**THE TASK:**
Every line from the line containing "label (mandate_requests_inflight (sv_metrics s)) SOLVE" through the final line below is to be repeated exactly; no other line is.

Dataset excerpts:
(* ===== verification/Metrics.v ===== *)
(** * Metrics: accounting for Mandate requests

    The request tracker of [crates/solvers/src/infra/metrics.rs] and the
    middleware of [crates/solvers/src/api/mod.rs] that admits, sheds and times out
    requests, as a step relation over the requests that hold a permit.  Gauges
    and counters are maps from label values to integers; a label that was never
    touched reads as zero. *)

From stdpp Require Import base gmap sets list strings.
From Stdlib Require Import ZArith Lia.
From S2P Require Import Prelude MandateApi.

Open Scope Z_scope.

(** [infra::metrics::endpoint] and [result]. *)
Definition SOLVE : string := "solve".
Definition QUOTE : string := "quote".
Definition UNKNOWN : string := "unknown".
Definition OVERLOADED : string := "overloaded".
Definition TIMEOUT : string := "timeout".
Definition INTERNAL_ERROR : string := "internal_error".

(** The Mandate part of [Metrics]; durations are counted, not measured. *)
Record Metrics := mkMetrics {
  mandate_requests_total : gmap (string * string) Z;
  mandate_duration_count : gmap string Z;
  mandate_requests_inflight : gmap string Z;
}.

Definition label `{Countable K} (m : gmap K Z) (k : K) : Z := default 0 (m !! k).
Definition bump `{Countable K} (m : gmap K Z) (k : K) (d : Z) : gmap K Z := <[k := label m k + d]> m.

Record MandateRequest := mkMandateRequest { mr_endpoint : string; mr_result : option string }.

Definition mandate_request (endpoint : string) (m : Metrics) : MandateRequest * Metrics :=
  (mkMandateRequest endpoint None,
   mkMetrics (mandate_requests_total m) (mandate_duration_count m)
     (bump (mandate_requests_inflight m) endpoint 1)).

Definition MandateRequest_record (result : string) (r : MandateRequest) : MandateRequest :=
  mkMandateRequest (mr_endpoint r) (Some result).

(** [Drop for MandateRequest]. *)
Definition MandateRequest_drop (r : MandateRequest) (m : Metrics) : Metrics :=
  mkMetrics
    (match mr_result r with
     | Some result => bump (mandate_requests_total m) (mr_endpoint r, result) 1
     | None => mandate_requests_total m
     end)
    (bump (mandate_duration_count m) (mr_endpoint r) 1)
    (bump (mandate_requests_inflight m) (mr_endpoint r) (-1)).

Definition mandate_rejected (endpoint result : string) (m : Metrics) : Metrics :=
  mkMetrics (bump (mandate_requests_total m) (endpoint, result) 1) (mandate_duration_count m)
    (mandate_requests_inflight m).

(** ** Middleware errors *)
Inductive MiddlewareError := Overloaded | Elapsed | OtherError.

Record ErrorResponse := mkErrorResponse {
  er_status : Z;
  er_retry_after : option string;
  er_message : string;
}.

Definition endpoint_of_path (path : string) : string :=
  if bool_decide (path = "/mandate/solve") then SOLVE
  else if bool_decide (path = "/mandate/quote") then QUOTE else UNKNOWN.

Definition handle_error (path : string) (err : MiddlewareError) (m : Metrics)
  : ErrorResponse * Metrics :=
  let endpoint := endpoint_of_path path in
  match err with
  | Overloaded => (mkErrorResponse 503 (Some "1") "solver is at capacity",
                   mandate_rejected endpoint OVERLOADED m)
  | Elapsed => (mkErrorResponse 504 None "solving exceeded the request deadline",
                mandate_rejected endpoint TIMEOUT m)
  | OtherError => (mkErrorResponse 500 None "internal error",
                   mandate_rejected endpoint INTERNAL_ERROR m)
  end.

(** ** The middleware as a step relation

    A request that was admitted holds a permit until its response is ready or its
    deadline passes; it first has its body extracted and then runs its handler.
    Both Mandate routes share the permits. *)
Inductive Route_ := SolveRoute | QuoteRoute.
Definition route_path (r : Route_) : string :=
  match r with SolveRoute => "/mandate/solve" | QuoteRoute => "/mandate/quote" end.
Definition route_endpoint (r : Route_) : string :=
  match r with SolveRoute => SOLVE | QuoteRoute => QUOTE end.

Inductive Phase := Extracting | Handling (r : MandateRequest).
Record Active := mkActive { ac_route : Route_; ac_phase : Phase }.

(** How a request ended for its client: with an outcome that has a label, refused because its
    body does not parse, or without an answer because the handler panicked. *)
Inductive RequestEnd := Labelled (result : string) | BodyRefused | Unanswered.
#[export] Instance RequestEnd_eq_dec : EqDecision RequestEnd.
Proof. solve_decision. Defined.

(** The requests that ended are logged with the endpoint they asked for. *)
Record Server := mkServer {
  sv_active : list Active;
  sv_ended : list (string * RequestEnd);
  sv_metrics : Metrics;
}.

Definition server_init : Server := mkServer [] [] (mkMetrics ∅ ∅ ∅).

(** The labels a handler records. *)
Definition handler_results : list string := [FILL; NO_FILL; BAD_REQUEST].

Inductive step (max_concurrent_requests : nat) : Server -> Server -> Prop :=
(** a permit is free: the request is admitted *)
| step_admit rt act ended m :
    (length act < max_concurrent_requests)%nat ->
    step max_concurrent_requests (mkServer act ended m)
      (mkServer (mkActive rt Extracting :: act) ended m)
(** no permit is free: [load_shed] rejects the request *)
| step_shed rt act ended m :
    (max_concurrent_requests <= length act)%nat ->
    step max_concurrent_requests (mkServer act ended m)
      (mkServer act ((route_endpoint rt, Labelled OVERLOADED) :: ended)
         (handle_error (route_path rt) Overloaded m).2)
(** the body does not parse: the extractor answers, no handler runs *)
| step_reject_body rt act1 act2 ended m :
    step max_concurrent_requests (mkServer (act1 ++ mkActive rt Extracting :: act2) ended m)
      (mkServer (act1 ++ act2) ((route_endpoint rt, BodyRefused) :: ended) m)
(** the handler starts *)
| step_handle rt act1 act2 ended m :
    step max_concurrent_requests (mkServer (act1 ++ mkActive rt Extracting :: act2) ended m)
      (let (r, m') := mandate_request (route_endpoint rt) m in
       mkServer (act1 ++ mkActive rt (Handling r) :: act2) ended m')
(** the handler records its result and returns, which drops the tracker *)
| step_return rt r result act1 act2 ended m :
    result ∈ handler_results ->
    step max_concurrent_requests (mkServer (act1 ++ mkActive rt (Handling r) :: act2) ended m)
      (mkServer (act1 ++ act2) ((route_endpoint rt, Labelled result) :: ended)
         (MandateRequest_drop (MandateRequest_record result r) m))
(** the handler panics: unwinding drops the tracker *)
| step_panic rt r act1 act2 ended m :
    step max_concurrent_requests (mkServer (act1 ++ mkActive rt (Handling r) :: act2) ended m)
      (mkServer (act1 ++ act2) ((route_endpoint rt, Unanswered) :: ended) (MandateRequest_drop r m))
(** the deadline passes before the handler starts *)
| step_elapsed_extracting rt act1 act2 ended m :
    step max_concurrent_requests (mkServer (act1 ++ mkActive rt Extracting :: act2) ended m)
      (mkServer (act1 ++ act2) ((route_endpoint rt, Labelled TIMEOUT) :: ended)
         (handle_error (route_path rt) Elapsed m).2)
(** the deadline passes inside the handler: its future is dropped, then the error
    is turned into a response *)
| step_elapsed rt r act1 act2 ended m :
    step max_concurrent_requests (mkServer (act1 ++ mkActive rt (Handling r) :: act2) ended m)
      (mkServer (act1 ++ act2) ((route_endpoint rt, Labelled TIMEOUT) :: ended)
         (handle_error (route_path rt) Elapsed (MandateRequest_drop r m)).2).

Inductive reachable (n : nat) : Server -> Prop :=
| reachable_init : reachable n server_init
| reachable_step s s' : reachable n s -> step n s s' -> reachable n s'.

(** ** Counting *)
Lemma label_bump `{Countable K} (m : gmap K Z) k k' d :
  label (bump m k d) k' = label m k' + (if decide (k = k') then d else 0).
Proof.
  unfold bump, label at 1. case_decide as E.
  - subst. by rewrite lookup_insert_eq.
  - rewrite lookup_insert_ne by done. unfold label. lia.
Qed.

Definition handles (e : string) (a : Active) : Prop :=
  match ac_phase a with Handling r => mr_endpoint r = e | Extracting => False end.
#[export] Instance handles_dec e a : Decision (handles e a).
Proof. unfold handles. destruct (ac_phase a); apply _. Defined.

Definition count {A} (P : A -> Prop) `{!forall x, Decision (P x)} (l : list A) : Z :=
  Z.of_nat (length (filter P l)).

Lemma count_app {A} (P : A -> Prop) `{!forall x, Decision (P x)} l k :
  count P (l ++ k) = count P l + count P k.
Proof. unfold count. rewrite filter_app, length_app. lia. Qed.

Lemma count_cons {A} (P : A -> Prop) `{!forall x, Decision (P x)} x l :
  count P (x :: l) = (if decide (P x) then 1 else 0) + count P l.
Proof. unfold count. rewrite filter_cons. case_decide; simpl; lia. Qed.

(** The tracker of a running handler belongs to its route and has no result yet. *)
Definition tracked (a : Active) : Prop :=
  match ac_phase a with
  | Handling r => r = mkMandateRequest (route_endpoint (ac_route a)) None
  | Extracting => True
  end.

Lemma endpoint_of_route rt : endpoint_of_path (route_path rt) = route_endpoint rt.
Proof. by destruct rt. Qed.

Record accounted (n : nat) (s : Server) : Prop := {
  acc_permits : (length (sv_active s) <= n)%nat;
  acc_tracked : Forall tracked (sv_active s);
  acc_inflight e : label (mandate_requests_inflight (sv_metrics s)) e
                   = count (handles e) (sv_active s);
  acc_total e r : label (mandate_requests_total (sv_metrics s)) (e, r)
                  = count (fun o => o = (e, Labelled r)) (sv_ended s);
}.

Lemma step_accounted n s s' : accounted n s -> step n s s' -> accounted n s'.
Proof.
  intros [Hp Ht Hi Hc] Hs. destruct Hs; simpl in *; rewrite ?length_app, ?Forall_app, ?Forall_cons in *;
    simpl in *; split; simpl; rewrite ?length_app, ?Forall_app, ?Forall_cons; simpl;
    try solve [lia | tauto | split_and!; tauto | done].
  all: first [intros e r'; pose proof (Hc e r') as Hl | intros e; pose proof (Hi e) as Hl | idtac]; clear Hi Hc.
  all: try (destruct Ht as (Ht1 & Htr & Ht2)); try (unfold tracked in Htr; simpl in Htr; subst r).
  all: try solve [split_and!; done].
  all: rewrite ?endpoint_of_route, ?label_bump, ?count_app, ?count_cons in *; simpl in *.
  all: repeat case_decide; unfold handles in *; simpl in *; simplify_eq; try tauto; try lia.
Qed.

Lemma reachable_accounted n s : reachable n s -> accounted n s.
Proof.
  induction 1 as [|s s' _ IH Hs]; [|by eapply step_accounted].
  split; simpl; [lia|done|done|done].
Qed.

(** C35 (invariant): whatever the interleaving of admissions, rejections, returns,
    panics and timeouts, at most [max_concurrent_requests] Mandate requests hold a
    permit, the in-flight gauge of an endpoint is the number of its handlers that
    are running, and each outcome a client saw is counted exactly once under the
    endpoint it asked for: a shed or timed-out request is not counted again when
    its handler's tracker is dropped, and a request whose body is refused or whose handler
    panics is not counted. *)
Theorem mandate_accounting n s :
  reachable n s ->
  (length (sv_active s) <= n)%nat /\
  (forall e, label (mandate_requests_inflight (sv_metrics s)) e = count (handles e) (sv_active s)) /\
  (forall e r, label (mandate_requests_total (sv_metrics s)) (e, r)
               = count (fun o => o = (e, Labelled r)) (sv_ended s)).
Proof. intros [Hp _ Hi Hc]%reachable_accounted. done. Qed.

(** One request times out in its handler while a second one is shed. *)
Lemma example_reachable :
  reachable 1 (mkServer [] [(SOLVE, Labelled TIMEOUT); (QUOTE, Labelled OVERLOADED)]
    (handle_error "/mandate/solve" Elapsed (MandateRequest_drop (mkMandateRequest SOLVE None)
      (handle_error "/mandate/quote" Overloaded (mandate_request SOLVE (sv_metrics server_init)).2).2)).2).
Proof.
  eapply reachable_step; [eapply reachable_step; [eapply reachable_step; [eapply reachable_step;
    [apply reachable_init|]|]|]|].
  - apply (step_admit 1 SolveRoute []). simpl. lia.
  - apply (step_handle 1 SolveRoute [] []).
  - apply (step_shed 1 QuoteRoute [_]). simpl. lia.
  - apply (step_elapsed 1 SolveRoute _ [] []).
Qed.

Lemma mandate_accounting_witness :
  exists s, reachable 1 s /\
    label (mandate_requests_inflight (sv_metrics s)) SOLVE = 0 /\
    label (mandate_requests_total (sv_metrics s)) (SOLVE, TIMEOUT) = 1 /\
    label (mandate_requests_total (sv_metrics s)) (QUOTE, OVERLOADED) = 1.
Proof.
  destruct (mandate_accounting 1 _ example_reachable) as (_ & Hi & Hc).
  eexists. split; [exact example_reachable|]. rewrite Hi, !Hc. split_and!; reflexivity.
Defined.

**SOLUTION FOR THIS TASK:**
    label (mandate_requests_inflight (sv_metrics s)) SOLVE = 0 /\
    label (mandate_requests_total (sv_metrics s)) (SOLVE, TIMEOUT) = 1 /\
    label (mandate_requests_total (sv_metrics s)) (QUOTE, OVERLOADED) = 1.
Proof.
  destruct (mandate_accounting 1 _ example_reachable) as (_ & Hi & Hc).
  eexists. split; [exact example_reachable|]. rewrite Hi, !Hc. split_and!; reflexivity.
Defined.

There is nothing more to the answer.